▶

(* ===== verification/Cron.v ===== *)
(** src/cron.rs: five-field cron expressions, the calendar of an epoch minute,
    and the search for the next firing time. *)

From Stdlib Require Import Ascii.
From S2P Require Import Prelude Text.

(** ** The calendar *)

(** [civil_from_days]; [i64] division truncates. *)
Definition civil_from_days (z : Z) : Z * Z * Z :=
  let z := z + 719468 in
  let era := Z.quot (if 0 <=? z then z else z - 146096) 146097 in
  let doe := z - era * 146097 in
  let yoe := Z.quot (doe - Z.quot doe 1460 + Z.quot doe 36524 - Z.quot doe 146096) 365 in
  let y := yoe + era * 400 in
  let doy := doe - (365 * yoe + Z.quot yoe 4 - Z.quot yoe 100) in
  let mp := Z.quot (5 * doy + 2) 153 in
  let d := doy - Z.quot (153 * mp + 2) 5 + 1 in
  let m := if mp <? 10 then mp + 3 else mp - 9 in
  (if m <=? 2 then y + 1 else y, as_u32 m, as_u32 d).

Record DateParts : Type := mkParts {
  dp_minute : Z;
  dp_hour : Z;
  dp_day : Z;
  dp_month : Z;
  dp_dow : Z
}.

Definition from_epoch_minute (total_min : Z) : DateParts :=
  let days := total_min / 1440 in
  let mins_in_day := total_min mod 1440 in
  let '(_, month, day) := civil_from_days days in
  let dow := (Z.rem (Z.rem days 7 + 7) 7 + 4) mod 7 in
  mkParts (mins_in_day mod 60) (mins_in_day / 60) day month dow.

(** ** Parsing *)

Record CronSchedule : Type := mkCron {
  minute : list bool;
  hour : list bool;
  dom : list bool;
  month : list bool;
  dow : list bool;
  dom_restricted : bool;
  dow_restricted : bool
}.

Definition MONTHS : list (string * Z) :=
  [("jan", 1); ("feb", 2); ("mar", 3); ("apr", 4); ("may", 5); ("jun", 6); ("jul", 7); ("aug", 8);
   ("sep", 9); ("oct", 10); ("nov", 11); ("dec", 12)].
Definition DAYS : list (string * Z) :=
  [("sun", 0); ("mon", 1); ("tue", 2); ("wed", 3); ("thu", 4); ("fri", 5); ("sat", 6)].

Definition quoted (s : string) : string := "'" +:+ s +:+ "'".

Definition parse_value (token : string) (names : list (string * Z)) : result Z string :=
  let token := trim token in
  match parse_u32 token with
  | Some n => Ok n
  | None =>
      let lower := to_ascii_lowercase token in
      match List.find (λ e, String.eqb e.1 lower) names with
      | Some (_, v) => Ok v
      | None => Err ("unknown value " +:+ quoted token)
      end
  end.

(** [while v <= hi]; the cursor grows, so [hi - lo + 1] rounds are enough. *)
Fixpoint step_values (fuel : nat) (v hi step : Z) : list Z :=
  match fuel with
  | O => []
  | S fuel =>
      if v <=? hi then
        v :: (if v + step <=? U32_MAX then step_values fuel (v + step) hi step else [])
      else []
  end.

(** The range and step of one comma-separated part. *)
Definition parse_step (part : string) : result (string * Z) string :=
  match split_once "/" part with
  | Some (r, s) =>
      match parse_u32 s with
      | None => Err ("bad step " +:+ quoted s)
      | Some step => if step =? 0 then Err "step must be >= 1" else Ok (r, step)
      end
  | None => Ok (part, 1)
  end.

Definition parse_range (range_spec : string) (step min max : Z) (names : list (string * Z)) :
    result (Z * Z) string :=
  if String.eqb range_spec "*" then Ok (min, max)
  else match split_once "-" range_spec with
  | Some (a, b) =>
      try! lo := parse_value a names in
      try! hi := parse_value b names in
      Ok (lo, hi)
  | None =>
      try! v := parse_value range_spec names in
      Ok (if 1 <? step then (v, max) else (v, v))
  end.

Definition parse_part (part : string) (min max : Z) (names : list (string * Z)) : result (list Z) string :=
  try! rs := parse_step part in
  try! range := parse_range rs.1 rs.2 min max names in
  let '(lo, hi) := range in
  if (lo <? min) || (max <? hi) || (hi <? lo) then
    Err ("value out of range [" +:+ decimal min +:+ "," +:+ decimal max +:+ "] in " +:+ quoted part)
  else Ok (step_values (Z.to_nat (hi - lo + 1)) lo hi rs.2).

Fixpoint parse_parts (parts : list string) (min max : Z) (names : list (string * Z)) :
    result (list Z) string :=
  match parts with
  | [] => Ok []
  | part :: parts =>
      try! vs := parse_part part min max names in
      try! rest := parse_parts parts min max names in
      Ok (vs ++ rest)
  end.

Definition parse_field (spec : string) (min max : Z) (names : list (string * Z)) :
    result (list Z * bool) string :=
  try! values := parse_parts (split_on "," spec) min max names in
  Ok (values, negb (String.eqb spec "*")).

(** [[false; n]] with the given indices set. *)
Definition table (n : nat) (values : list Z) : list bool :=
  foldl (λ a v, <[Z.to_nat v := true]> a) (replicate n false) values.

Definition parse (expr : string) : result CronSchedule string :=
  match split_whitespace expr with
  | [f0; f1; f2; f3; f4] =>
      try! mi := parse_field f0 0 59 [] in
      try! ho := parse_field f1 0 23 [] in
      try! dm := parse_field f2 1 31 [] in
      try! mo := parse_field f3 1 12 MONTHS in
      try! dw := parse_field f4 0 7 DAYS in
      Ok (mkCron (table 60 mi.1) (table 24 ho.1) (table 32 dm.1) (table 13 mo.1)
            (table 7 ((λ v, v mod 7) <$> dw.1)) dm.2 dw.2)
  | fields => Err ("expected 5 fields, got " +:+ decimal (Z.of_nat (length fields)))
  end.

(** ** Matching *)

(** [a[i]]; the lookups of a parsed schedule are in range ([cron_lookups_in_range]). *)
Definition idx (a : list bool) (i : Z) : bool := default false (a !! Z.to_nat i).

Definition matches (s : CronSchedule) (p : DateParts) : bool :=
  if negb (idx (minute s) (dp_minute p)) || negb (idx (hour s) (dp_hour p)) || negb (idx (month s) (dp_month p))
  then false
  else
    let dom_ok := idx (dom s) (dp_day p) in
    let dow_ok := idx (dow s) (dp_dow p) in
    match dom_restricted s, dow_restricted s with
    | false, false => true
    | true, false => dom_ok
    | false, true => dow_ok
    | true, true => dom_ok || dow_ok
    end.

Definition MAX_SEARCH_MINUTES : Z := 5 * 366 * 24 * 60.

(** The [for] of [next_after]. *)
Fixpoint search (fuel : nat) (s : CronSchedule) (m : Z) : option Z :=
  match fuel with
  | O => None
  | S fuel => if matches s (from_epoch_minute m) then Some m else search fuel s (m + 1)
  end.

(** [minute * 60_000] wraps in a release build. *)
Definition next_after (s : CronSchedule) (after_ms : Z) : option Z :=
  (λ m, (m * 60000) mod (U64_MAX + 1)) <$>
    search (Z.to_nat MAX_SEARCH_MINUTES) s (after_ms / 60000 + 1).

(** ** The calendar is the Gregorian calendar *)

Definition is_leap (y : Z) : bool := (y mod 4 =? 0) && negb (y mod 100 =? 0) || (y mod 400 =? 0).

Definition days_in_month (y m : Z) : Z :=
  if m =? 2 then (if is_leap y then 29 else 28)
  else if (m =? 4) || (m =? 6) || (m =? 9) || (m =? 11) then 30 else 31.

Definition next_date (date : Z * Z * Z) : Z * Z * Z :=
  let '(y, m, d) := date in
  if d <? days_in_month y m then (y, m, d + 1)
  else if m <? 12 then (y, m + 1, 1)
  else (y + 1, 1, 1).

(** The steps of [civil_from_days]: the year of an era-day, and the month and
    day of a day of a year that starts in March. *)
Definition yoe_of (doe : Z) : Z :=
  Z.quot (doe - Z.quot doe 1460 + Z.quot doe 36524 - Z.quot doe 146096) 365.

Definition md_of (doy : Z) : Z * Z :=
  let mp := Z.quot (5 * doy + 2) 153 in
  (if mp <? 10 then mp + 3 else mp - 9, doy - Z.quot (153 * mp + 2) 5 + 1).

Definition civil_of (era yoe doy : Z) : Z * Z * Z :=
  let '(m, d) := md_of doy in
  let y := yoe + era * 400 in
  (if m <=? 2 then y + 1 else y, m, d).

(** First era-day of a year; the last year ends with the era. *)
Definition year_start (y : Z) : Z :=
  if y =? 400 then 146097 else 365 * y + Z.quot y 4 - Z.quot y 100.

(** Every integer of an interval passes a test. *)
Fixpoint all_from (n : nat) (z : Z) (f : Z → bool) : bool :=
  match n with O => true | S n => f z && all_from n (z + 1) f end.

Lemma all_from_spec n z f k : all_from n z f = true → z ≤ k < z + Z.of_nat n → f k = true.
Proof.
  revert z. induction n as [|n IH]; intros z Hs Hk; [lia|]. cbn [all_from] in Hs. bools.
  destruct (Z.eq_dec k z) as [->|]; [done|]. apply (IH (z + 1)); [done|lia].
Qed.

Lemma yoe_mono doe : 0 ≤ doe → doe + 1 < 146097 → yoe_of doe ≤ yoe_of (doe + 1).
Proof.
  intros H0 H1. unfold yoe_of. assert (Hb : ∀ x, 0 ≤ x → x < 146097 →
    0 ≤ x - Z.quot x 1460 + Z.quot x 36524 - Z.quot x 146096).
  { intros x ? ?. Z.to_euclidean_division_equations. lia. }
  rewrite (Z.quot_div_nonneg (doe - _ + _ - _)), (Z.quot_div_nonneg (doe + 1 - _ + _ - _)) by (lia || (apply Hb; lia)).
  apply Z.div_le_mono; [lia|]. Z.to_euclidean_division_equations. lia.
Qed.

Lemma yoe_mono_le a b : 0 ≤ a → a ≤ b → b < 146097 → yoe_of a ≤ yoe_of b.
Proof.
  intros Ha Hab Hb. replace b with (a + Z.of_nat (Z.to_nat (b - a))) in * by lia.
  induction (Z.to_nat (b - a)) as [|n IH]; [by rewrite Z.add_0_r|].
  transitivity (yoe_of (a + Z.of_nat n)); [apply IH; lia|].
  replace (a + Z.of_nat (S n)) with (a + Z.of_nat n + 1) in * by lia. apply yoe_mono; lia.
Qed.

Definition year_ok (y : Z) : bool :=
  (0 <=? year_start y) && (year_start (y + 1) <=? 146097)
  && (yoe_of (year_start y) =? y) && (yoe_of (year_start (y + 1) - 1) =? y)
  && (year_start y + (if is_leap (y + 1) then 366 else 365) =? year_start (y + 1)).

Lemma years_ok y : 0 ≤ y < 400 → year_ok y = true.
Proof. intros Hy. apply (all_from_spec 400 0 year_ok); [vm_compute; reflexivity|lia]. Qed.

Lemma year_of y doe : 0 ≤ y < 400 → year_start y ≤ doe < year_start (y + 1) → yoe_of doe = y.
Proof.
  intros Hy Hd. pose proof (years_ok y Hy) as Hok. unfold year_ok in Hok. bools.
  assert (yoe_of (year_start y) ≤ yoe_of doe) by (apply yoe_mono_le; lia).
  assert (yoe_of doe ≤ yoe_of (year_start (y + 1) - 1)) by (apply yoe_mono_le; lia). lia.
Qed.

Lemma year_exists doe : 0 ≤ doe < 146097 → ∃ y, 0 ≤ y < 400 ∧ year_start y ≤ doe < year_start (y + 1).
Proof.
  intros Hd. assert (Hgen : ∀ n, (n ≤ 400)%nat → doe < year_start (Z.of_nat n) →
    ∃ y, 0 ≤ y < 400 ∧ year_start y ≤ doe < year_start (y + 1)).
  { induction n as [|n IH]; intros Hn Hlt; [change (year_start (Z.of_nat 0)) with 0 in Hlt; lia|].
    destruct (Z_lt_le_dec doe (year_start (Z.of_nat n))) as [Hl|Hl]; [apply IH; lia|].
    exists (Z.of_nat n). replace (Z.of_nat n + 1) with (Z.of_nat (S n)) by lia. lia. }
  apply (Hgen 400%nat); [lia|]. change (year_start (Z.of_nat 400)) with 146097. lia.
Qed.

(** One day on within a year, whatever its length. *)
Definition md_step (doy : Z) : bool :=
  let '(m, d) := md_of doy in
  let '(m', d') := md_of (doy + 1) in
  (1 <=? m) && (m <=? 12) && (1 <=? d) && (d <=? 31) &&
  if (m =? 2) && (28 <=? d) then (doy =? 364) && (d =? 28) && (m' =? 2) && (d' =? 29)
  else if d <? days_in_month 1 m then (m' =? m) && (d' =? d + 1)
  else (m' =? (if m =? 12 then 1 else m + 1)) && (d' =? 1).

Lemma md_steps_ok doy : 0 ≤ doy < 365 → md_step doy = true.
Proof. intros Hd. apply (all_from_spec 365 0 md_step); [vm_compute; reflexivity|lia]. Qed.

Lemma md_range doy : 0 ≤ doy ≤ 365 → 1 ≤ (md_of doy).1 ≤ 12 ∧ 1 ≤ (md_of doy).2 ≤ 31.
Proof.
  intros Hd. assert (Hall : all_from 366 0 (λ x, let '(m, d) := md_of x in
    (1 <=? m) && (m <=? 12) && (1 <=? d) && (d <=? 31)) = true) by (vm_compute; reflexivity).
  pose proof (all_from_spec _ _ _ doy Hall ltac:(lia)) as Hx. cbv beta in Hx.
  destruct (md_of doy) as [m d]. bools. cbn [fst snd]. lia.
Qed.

◀

▶ [What the task asks]: An exact copy of the lines above, from the one containing "(0 <=? year_start" down to the one containing "(** One day" and including both, is the whole answer; retype it and nothing else.

▶ [Answer box]:
  (0 <=? year_start y) && (year_start (y + 1) <=? 146097)
  && (yoe_of (year_start y) =? y) && (yoe_of (year_start (y + 1) - 1) =? y)
  && (year_start y + (if is_leap (y + 1) then 366 else 365) =? year_start (y + 1)).

Lemma years_ok y : 0 ≤ y < 400 → year_ok y = true.
Proof. intros Hy. apply (all_from_spec 400 0 year_ok); [vm_compute; reflexivity|lia]. Qed.

Lemma year_of y doe : 0 ≤ y < 400 → year_start y ≤ doe < year_start (y + 1) → yoe_of doe = y.
Proof.
  intros Hy Hd. pose proof (years_ok y Hy) as Hok. unfold year_ok in Hok. bools.
  assert (yoe_of (year_start y) ≤ yoe_of doe) by (apply yoe_mono_le; lia).
  assert (yoe_of doe ≤ yoe_of (year_start (y + 1) - 1)) by (apply yoe_mono_le; lia). lia.
Qed.

Lemma year_exists doe : 0 ≤ doe < 146097 → ∃ y, 0 ≤ y < 400 ∧ year_start y ≤ doe < year_start (y + 1).
Proof.
  intros Hd. assert (Hgen : ∀ n, (n ≤ 400)%nat → doe < year_start (Z.of_nat n) →
    ∃ y, 0 ≤ y < 400 ∧ year_start y ≤ doe < year_start (y + 1)).
  { induction n as [|n IH]; intros Hn Hlt; [change (year_start (Z.of_nat 0)) with 0 in Hlt; lia|].
    destruct (Z_lt_le_dec doe (year_start (Z.of_nat n))) as [Hl|Hl]; [apply IH; lia|].
    exists (Z.of_nat n). replace (Z.of_nat n + 1) with (Z.of_nat (S n)) by lia. lia. }
  apply (Hgen 400%nat); [lia|]. change (year_start (Z.of_nat 400)) with 146097. lia.
Qed.

(** One day on within a year, whatever its length. *)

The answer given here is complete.